Content starts
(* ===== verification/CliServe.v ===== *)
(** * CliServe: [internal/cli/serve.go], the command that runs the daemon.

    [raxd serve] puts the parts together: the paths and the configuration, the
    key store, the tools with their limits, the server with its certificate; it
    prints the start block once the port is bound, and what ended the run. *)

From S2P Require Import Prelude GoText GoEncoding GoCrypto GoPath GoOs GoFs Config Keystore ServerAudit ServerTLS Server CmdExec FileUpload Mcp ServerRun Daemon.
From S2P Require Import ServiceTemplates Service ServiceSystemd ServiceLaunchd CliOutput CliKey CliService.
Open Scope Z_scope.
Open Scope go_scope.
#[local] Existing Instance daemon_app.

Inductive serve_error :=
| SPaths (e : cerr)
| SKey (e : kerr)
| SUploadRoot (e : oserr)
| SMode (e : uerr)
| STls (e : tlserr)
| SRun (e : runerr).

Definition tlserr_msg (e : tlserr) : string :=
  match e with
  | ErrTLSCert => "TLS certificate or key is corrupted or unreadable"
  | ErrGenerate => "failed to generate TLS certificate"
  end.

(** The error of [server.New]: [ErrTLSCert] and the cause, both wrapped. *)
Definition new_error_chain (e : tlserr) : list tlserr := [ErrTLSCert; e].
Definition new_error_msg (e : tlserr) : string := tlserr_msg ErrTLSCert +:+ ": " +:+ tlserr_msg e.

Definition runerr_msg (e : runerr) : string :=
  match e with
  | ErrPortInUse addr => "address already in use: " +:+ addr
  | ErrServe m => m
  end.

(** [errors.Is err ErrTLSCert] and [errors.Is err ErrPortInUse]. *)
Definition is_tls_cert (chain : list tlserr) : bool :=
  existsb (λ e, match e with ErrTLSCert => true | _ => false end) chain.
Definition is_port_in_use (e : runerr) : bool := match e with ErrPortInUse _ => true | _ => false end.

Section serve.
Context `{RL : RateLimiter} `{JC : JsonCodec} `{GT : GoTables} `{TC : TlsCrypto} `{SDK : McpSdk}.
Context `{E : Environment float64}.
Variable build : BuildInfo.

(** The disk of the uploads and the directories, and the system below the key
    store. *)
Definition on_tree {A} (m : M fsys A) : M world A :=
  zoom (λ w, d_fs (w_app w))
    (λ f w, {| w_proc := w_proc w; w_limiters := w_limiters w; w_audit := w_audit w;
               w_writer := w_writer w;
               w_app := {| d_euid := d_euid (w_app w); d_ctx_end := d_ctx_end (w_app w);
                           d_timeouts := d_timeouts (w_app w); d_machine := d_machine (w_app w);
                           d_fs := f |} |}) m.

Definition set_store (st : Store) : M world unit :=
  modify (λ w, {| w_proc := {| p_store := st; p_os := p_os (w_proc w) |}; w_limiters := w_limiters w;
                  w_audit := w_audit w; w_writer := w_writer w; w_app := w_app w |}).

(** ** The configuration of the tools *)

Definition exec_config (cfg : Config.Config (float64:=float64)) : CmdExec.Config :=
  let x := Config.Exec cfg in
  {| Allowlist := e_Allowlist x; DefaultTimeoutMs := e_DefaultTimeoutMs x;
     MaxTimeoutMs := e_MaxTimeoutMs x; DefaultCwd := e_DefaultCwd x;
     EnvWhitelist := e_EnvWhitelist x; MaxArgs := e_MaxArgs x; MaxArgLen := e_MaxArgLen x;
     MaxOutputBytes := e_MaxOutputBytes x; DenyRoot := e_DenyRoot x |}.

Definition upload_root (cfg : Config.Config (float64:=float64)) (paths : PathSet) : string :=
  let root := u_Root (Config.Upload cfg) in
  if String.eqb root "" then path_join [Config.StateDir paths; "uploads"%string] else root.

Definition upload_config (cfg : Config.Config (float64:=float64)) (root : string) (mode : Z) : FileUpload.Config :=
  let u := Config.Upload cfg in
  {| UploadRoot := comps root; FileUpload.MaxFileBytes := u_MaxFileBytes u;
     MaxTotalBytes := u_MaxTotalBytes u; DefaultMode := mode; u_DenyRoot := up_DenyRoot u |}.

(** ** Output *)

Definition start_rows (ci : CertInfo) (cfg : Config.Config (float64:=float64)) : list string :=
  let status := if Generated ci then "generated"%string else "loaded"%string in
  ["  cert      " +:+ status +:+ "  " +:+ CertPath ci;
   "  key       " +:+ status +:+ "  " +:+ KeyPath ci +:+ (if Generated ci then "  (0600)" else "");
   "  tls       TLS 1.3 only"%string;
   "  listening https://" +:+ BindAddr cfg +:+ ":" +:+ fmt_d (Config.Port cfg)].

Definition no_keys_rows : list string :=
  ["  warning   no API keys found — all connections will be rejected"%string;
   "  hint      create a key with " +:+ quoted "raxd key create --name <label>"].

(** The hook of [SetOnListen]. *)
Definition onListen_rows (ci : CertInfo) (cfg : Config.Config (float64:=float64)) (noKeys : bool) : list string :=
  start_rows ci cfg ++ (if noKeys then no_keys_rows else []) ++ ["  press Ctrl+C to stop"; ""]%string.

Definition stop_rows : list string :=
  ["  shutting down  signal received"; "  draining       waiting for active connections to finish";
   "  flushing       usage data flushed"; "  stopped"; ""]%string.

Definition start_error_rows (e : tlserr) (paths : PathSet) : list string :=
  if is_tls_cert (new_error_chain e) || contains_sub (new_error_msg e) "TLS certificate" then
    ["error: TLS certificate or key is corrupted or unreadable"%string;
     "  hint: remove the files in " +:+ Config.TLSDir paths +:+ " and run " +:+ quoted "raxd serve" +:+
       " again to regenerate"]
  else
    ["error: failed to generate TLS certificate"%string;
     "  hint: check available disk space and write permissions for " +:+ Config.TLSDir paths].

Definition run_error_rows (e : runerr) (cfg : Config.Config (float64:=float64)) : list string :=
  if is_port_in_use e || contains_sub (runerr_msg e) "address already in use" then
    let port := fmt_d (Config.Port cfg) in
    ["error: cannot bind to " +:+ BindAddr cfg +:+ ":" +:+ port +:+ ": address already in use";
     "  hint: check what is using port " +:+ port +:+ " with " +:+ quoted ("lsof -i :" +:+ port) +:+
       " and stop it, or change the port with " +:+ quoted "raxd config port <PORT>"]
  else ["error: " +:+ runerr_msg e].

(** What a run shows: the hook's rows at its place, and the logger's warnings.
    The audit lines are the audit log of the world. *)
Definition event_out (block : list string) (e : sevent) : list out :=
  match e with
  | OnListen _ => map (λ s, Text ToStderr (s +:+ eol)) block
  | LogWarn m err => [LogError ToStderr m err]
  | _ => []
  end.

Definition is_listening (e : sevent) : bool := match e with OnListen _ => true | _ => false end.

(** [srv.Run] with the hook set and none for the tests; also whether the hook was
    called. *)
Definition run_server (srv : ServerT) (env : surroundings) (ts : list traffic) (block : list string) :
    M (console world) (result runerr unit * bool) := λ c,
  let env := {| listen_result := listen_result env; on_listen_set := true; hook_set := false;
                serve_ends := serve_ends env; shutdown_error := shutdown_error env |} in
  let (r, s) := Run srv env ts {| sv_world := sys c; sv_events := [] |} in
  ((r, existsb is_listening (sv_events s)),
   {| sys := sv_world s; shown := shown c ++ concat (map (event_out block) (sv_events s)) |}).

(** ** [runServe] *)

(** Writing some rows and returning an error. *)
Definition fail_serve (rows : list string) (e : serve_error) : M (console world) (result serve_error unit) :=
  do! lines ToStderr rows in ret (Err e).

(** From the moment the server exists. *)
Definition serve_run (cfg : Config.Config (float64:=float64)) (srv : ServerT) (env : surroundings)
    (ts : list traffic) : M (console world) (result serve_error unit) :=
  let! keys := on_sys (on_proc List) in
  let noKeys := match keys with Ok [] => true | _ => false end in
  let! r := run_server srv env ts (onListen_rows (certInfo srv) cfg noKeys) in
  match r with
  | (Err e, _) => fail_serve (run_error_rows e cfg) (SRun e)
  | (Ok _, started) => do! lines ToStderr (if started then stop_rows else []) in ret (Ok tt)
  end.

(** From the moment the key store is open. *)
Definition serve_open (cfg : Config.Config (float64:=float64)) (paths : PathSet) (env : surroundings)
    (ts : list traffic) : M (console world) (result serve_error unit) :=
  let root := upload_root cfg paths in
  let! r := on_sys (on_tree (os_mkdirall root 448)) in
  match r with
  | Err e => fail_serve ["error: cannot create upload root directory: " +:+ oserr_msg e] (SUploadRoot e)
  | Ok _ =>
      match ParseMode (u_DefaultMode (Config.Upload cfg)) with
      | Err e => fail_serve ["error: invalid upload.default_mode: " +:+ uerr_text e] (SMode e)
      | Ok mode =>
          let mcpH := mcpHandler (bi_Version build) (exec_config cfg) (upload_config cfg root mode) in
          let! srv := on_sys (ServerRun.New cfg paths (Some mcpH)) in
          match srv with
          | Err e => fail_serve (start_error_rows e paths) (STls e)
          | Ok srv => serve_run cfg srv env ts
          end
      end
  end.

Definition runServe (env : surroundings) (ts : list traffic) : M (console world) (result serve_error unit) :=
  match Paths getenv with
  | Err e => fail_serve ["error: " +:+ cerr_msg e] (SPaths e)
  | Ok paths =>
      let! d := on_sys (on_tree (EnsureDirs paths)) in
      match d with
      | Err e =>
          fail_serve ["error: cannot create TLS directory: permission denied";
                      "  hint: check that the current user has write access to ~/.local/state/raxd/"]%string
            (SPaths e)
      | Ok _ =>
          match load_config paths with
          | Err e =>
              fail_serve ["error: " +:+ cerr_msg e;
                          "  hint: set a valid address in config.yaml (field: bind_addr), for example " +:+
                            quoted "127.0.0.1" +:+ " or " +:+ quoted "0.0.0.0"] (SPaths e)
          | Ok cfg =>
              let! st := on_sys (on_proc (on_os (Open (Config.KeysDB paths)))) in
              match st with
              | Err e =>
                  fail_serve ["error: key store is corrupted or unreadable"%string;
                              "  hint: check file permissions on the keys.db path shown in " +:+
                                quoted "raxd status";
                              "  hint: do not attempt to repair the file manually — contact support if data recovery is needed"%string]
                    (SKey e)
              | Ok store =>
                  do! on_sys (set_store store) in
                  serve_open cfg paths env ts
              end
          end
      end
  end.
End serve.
Content ends
Content starts
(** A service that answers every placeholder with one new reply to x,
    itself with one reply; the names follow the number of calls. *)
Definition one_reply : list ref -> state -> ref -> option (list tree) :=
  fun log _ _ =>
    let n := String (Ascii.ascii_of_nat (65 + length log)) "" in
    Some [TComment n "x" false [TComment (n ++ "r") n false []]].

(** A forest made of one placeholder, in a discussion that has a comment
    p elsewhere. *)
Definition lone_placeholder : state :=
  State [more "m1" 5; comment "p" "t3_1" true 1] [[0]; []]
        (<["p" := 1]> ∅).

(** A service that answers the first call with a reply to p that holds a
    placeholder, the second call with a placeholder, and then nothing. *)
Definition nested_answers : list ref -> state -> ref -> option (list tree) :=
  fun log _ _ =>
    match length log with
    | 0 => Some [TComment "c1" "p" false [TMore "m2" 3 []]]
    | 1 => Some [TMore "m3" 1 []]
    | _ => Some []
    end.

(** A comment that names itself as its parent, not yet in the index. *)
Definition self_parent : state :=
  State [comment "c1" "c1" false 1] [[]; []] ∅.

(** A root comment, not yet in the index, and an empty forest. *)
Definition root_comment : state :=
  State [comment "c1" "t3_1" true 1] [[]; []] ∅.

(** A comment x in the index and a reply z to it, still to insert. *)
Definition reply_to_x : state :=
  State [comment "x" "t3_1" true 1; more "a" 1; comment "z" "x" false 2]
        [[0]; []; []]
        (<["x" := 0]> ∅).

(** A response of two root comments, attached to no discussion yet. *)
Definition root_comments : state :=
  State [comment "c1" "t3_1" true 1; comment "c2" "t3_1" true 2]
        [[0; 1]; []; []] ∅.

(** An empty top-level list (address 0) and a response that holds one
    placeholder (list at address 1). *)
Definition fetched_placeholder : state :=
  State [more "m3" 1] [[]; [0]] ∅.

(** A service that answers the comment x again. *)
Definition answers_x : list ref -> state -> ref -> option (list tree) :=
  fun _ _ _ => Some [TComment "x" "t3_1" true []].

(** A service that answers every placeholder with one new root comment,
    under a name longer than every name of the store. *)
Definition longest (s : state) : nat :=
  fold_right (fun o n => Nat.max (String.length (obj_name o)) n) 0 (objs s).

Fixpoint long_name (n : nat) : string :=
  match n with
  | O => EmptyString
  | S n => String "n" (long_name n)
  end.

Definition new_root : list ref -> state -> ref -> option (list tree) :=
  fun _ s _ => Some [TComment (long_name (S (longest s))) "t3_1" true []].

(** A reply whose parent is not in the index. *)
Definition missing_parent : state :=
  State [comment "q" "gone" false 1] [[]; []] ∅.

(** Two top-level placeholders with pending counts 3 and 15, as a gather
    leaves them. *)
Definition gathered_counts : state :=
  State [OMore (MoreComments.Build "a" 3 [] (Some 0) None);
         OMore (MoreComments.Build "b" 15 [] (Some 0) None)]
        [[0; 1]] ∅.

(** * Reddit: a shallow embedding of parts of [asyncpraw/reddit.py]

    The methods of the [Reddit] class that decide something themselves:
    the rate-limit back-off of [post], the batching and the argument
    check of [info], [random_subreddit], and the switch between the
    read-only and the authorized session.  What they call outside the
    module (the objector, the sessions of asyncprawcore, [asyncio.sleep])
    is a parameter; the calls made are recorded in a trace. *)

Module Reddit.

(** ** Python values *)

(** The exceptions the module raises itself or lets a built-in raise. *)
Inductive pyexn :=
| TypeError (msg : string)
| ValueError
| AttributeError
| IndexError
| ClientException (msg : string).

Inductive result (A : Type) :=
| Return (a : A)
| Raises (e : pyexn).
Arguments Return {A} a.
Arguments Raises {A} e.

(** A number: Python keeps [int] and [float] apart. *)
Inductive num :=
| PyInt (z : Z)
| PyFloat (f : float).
Content ends
Content starts
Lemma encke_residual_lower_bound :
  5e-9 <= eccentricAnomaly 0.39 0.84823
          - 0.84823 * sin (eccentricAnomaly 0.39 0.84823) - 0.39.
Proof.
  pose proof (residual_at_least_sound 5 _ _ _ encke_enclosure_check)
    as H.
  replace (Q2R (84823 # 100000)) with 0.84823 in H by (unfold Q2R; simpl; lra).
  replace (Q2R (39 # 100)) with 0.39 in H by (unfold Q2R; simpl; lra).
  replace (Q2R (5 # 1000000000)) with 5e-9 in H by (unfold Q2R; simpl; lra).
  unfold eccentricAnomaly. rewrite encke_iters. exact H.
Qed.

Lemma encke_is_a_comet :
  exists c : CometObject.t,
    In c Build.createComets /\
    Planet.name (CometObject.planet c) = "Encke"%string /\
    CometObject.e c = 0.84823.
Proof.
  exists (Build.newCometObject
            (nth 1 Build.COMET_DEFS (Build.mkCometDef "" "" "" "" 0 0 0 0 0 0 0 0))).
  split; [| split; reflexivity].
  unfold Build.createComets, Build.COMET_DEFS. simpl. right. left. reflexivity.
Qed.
Content ends
> **Problem statement**
Only one part of the material above is to be transcribed, namely the lines starting with the line that has "(* ===== verification/CliServe.v ===== *)" and going on through the line that has "Definition is_tls_cert (chain", exactly as they stand.

> **Answer to this exercise**
(* ===== verification/CliServe.v ===== *)
(** * CliServe: [internal/cli/serve.go], the command that runs the daemon.

    [raxd serve] puts the parts together: the paths and the configuration, the
    key store, the tools with their limits, the server with its certificate; it
    prints the start block once the port is bound, and what ended the run. *)

From S2P Require Import Prelude GoText GoEncoding GoCrypto GoPath GoOs GoFs Config Keystore ServerAudit ServerTLS Server CmdExec FileUpload Mcp ServerRun Daemon.
From S2P Require Import ServiceTemplates Service ServiceSystemd ServiceLaunchd CliOutput CliKey CliService.
Open Scope Z_scope.
Open Scope go_scope.
#[local] Existing Instance daemon_app.

Inductive serve_error :=
| SPaths (e : cerr)
| SKey (e : kerr)
| SUploadRoot (e : oserr)
| SMode (e : uerr)
| STls (e : tlserr)
| SRun (e : runerr).

Definition tlserr_msg (e : tlserr) : string :=
  match e with
  | ErrTLSCert => "TLS certificate or key is corrupted or unreadable"
  | ErrGenerate => "failed to generate TLS certificate"
  end.

(** The error of [server.New]: [ErrTLSCert] and the cause, both wrapped. *)
Definition new_error_chain (e : tlserr) : list tlserr := [ErrTLSCert; e].
Definition new_error_msg (e : tlserr) : string := tlserr_msg ErrTLSCert +:+ ": " +:+ tlserr_msg e.

Definition runerr_msg (e : runerr) : string :=
  match e with
  | ErrPortInUse addr => "address already in use: " +:+ addr
  | ErrServe m => m
  end.

(** [errors.Is err ErrTLSCert] and [errors.Is err ErrPortInUse]. *)
Definition is_tls_cert (chain : list tlserr) : bool :=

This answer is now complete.